(** What an exchange meets: the errors of writing the head and the body, the
    trailer when the body has ended, the upload when the response's head came or
    failed, the responses read, whether a byte of them came back, whether the
    client was gone then, the errors of writes to the client, and at the end the
    upload, the bytes read beyond the response and whether the client had reset
    the request. *)
Record exchange_env := mkExchange {
  x_head : option error;
  x_writes : nat -> option error;
  x_trailer : Header;
  x_view : upload_view;
  x_answers : list (result error Response);
  x_out : bool;
  x_gone : bool;
  x_client : nat -> option error;
  x_end : upload_view;
  x_buffered : Z;
  x_cancelled : bool;
}.

Inductive x_result := XRetry | XDone | XAborted.

(** A request as it is sent. *)
Record h3_request := mkH3 {
  q_r : Request;
  q_lines : gostr;
  q_trailers : list gostr;
  q_memory : bool;
  q_body : script;
}.

Definition q_head (q : h3_request) : gostr := framed (q_lines q) (q_r q) (q_trailers q).

(** The upload of [q], when it ends by itself. *)
Definition upload `{HttpGuts} (q : h3_request) (e : exchange_env) : option sent :=
  sendBody (q_r q) (q_trailers q) (q_body q) (x_trailer e) (x_writes e).

(** [clientBodyFailed]: the body broke off or came short. *)
Definition client_failed (q : h3_request) (o : option sent) : bool :=
  match o with
  | Some o =>
      match s_err o with
      | None => false
      | Some err =>
          let cl := r_ContentLength (q_r q) in
          s_failed o || (0 <? cl) && (Z.of_nat (s_read o) <? cl) && errors_is err EOF
      end
  | None => false
  end.

(** How far the upload can be: one that waits for the client is not over. *)
Definition view_of (o : option sent) (v : upload_view) : upload_view :=
  match o, v with None, Flagged | None, UploadOver => Uploading false | _, _ => v end.

Definition upload_failed (o : option sent) : bool :=
  match o with Some o => match s_err o with Some _ => true | None => false end | None => false end.

(** The headers of a response as they go to the client: a missing Content-Type
    is left out, not guessed. *)
Definition response_header `{Unicode} (resp : Response) : Header :=
  let h := copyResponseHeader ∅ (rp_Header resp) in
  match rp_Header resp !! bs "Content-Type" with Some _ => h | None => <[bs "Content-Type" := []]> h end.

Definition response_trailer `{HttpGuts} (resp : Response) : Header :=
  base.filter (fun kv => ValidTrailerHeader kv.1 = true) (rp_Trailer resp).

Section exchange.
Context `{Unicode} `{HttpGuts}.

━━━━━━━━

**TASK DESCRIPTION**
Your answer should consist only of the lines above between the line holding "x_trailer : Header;" and the line holding "q_lines : gostr;", inclusive, each transcribed exactly.

**REPLY**
  x_trailer : Header;
  x_view : upload_view;
  x_answers : list (result error Response);
  x_out : bool;
  x_gone : bool;
  x_client : nat -> option error;
  x_end : upload_view;
  x_buffered : Z;
  x_cancelled : bool;
}.

Inductive x_result := XRetry | XDone | XAborted.

(** A request as it is sent. *)
Record h3_request := mkH3 {
  q_r : Request;
  q_lines : gostr;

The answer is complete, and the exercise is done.